C'est quand Juliette, nue , en tant que film, se heurte à la bête noire de la comédie romantique contemporaine : les rencontres en ligne. Depuis Il y a un courrier pour vous , les cinéastes ont eu du mal à générer des étincelles de deux personnes dans des endroits distincts en tapant sur des claviers, accompagnées d'une récitation en voix off de ce qu'elles écrivent. Cela fonctionne à peu près aussi bien ici qu'il l'a toujours fait. Alors qu'Annie et Tucker forgent leur connexion longue distance (à l'insu de Duncan), le film s'embourbe progressivement dans un marécage de verbiage sérieux et d'images fades. Même lorsque les deux se rencontrent enfin en personne, certains aspects du concept élevé de Hornby semblent trop artificiels, soit en raison de la révision / compression (quatre scénaristes, dont Tamara Jenkins et l'ancien collaborateur d'Alexander Payne, Jim Taylor, obtiennent le crédit du scénario) ou simplement parce que nous sommes regarder des acteurs plutôt que d'imaginer des visages. Il est difficile de croire qu'Annie oublierait d'une manière ou d'une autre, en invitant Tucker chez elle, qu'une pièce de sa maison a des photos de lui placardées sur les quatre murs. Et tandis que Duncan du livre pourrait ne pas reconnaître le Tucker du livre, qui a un quart de siècle de plus que sa dernière photographie connue, Ethan Hawke à 47 ans ressemble exactement à une version plus ancienne d'Ethan Hawke à 22 ans.
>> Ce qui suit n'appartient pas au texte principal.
(** [WPACKET_set_max_size] trusts its caller.  A fixed-buffer packet accepts a
    maximum larger than its buffer, and a write that the new maximum admits then
    runs past the end of the buffer; with a maximum of at most the buffer's
    length the packet stays well formed. *)
Lemma set_max_size_static {A : Allocator} w b m :
  wp_wf w -> wp_staticbuf w = Some b -> wp_endfirst w = false -> wp_subs w <> [] ->
  wp_written w <= m <= SIZE_MAX -> Forall (fun s => sub_lenbytes s = 0) (wp_subs w) ->
  WPACKET_set_max_size m w = Done tt (set_maxsize m w) /\
  (m <= zlen b -> wp_wf (set_maxsize m w)) /\
  (forall src, zlen b < wp_written w + zlen src <= m ->
     run_op (OpMemcpy src) (set_maxsize m w) = Crash).
Proof.
  intros Hwf Es He Hs Hm Hl. pose proof Hwf as (Hw & Hmx & Hc & Hb & Hsub).
  unfold buffer_ok in Hb. rewrite Es in Hb. destruct (wp_buf w) eqn:Eb; [done|]. split_and!.
  - unfold WPACKET_set_max_size, wbind, wget, wguard. destruct (last (wp_subs w)) as [s|] eqn:El.
    + apply last_Some_elem_of in El. rewrite Forall_forall in Hl. rewrite (Hl s El). cbn.
      change (maxmaxsize 8) with SIZE_MAX.
      destruct (Z.ltb_spec SIZE_MAX m), (Z.ltb_spec m (wp_written w)); try lia. done.
    + by apply last_None in El.
  - intros. unfold wp_wf, buffer_ok. simpl. rewrite Es, Eb. split_and!; try lia; done.
  - intros src Hsrc. unfold run_op, WPACKET_memcpy.
    destruct (Z.eqb_spec (zlen src) 0) as [E|E]; [lia|].
    unfold wbind, WPACKET_allocate_bytes, WPACKET_reserve_bytes, wbind, wget, wguard, wupd, wret, wfail.
    cbn [wp_subs set_maxsize]. rewrite bool_decide_eq_false_2 by done.
    destruct (Z.eqb_spec (zlen src) 0); [lia|]. cbn. rewrite u64_sub_small by lia.
    destruct (Z.ltb_spec (m - wp_written w) (zlen src)); [lia|]. cbn. rewrite Eb.
    unfold WPACKET_get_curr, GETBUF. cbn. rewrite Es, He. cbn. unfold wp_store, GETBUF. cbn. rewrite Es.
    rewrite Hc. destruct (Z.leb_spec (wp_written w + zlen src) (zlen b)); [lia|]. by rewrite andb_false_r.
Qed.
À bien d'autres égards, Hawke est idéalement présenté comme un charmant connard qui s'est retiré du succès parce qu'il ne pouvait pas assumer sa responsabilité personnelle. (Cependant, la musique de Tucker Crowe ne semble pas inspirer un culte. Ryan Adams, Conor Oberst et Robyn Hitchcock ont ​​contribué aux chansons, mais Hawke, qui chante lui-même, n'a pas la voix ou la présence pour les tirer off.) Byrne, aussi, fait un travail solide, trouvant une séquence acidulée et rebelle dans le tempérament généralement placide d'Annie. Parfois, comme lorsque Duncan avec colère dit à Tucker ce Juliette (un album que Tucker déteste) a signifié pour lui, le film traduit avec succès le don de Hornby pour capturer l'impact sismique de la culture pop, à la fois positif et négatif. Mais pour arriver aux bonnes choses, il faut se débattre pendant 45 bonnes minutes de narration explicative, des rebondissements tendus (Tucker ayant une crise cardiaque le jour même où lui et Annie doivent se rencontrer), et tout ce tappity-tap-tap ennuyeux. La parade nuptiale épistolaire peut être douloureusement romantique, mais seulement sur le papier, là où elle appartient.